• _ASSIGNMENT_
Write out each line of the entries exactly, starting at the first and finishing with the line that contains "- destruct (sort_spec".

^^^^^^^^^^^^^^^^

Lemma call_wf t t' : wf t -> call t t' -> wf t'.
Proof.
  intros Hwf Hc. destruct Hc as [t k t' p E|t k t' rc E|t t' rc E|t k t' e E|t pre x post E|t k v t' p E|
    t k v t' rc E|t u t' rc E|t d t' rc Hf E|t d t' rc Hf Hno E|t fmt args t' p E|t k v t' rc Hv Hk E].
  - by apply (set_wf t k None t' p Hwf I).
  - by eapply unset_wf.
  - rewrite unset_all_spec in E. injection E as <- _. apply wf_new.
  - apply (unset_wf t k t' KVTREE_SUCCESS Hwf). unfold kvtree_unset. by rewrite E.
  - by apply (remove_wf t pre).
  - by eapply set_kv_wf.
  - by eapply unset_kv_wf.
  - by eapply merge_wf.
  - destruct (sort_spec t d Hwf Hf) as (l & E2 & _ & _ & Hwf2 & _). congruence.
  - destruct (sort_int_spec t d Hwf Hf Hno) as (l & E2 & _ & _ & Hwf2 & _). congruence.
  - by apply (setf_wf t None fmt args t' p Hwf I).
  - destruct (util_set_spec t k v Hwf Hv Hk) as (t2 & E2 & Hwf2 & _). congruence.
Qed.

(** Reading takes over nothing but the merge of a hash. *)
Definition returns {A} (m : io A) (P : A -> Prop) : Prop := forall s a s', m s = Ok (a, s') -> P a.

Lemma returns_ret {A} (a : A) (P : A -> Prop) : P a -> returns (io_ret a) P.
Proof. intros Ha s a' s' [= <- _]. done. Qed.

Lemma returns_bind {A B} (m : io A) (f : A -> io B) P :
  (forall a, returns (f a) P) -> returns (io_bind m f) P.
Proof.
  intros Hf s b s' E. unfold io_bind in E. destruct (m s) as [[a s1]| | |]; [|done..].
  by eapply Hf.
Qed.

Lemma read_fd_wf file fd t :
  wf t -> returns (kvtree_read_fd file fd (Some t)) (fun x => wf_opt x.2).
Proof.
  intros Hwf. unfold kvtree_read_fd.
  repeat match goal with
         | |- returns (match ?x with _ => _ end) _ => destruct x eqn:?
         | |- returns (if ?x then _ else _) _ => destruct x eqn:?
         | |- returns (io_bind _ _) _ => apply returns_bind; intros ?
         | |- returns (io_ret _) _ => apply returns_ret; cbn [snd]
         | |- returns (fun _ => Undef) _ => by intros s a s'
         | x : _ * _ |- _ => destruct x
         end; try done.
  all: match goal with E : kvtree_merge _ _ = (?h, _) |- _ => destruct h as [h|] end; try done;
    cbn; by eapply merge_wf.
Qed.

(** What the first part returns may matter. *)
Lemma returns_bind_of {A B} (m : io A) (f : A -> io B) (Q : A -> Prop) P :
  returns m Q -> (forall a, Q a -> returns (f a) P) -> returns (io_bind m f) P.
Proof.
  intros Hm Hf s b s' E. unfold io_bind in E. destruct (m s) as [[a s1]| | |] eqn:Em; [|done..].
  eapply Hf; [by eapply Hm|exact E].
Qed.

Lemma read_file_wf file t :
  wf t -> returns (kvtree_read_file file (Some t)) (fun x => wf_opt x.2).
Proof.
  intros Hwf. unfold kvtree_read_file. destruct file as [file|]; [|by apply returns_ret].
  apply returns_bind. intros r. destruct (negb _); [by apply returns_ret|].
  apply returns_bind. intros fd. destruct (fd <? 0); [by apply returns_ret|].
  eapply returns_bind_of; [by apply read_fd_wf|]. intros [n h] Hh.
  apply returns_bind. intros r'. by apply returns_ret.
Qed.

Lemma read_with_lock_wf file t :
  wf t -> returns (kvtree_read_with_lock file (Some t)) (fun x => wf_opt x.2).
Proof.
  intros Hwf. apply returns_bind. intros fd. destruct (0 <=? fd); [|by apply returns_ret].
  eapply returns_bind_of; [by apply read_fd_wf|]. intros [n h] Hh. cbv zeta.
  destruct (_ =? -1); apply returns_bind; intros r; [by apply returns_ret|].
  destruct (negb _); by apply returns_ret.
Qed.

Lemma lock_open_read_wf file fd t :
  wf t -> returns (kvtree_lock_open_read file fd (Some t)) (fun x => wf_opt x.2).
Proof.
  intros Hwf. unfold kvtree_lock_open_read. destruct fd as [fd|]; [|by apply returns_ret].
  destruct file as [file|]; [|by apply returns_ret].
  apply returns_bind. intros mode. apply returns_bind. intros fd'.
  destruct (0 <=? fd'); [|by apply returns_ret].
  eapply returns_bind_of; [by apply read_fd_wf|]. intros [n h] Hh. by apply returns_ret.
Qed.

(** The parts are cut from the sorted hash, which is all that remains of the old one. *)
Lemma write_to_gather_wf env prefix t ranks :
  wf t -> Sort.fits t 16 -> no_overflow (map key_int (lh_first t)) ->
  returns (kvtree_write_to_gather env prefix (Some t) ranks) (fun x => wf_opt x.2).
Proof.
  intros Hwf Hf Hno. destruct (sort_int_spec t KVTREE_SORT_ASCENDING Hwf Hf Hno)
    as (l & E & _ & _ & Hwf' & _).
  unfold kvtree_write_to_gather. cbv zeta.
  apply (returns_bind_of _ _ (fun x => wf_opt x.1)).
  { intros s a s' E'. unfold io_lift in E'. rewrite E in E'. by injection E' as <- _. }
  intros [data rc] Hd. destruct (kvtree_set_kv_int (Some kvtree_new) _ 1) as [fh p].
  apply returns_bind. intros [fh' rc']. destruct (kvtree_set_kv_int fh' _ ranks) as [fh2 p2].
  apply returns_bind. intros r. by apply returns_ret.
Qed.

(** What the parts hold is merged into the hash. *)
Lemma read_scatter_single_wf prefix t :
  wf t -> returns (kvtree_read_scatter_single prefix (Some t)) (fun x => wf_opt x.2).
Proof.
  intros Hwf. unfold kvtree_read_scatter_single. cbv zeta.
  apply returns_bind. intros [rc ft]. destruct (negb _); [by apply returns_ret|].
  destruct (kvtree_util_get_unsigned_long ft _) as [rc' expected].
  destruct (negb _); [by apply returns_ret|].
  destruct (regcomp _) as [regex|]; [|by apply returns_ret].
  apply returns_bind. intros [names|]; [|by apply returns_ret].
  apply returns_bind. intros [ft' actual]. destruct (kvtree_merge (Some t) ft') as [data r] eqn:Em.
  assert (wf_opt data) as Hd by (destruct data as [t'|]; [by eapply merge_wf|done]).
  destruct (bool_decide _); by apply returns_ret.
Qed.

^^^^^^^^^^^^^^^^

• _THE ANSWER_
Lemma call_wf t t' : wf t -> call t t' -> wf t'.
Proof.
  intros Hwf Hc. destruct Hc as [t k t' p E|t k t' rc E|t t' rc E|t k t' e E|t pre x post E|t k v t' p E|
    t k v t' rc E|t u t' rc E|t d t' rc Hf E|t d t' rc Hf Hno E|t fmt args t' p E|t k v t' rc Hv Hk E].
  - by apply (set_wf t k None t' p Hwf I).
  - by eapply unset_wf.
  - rewrite unset_all_spec in E. injection E as <- _. apply wf_new.
  - apply (unset_wf t k t' KVTREE_SUCCESS Hwf). unfold kvtree_unset. by rewrite E.
  - by apply (remove_wf t pre).
  - by eapply set_kv_wf.
  - by eapply unset_kv_wf.
  - by eapply merge_wf.
  - destruct (sort_spec t d Hwf Hf) as (l & E2 & _ & _ & Hwf2 & _). congruence.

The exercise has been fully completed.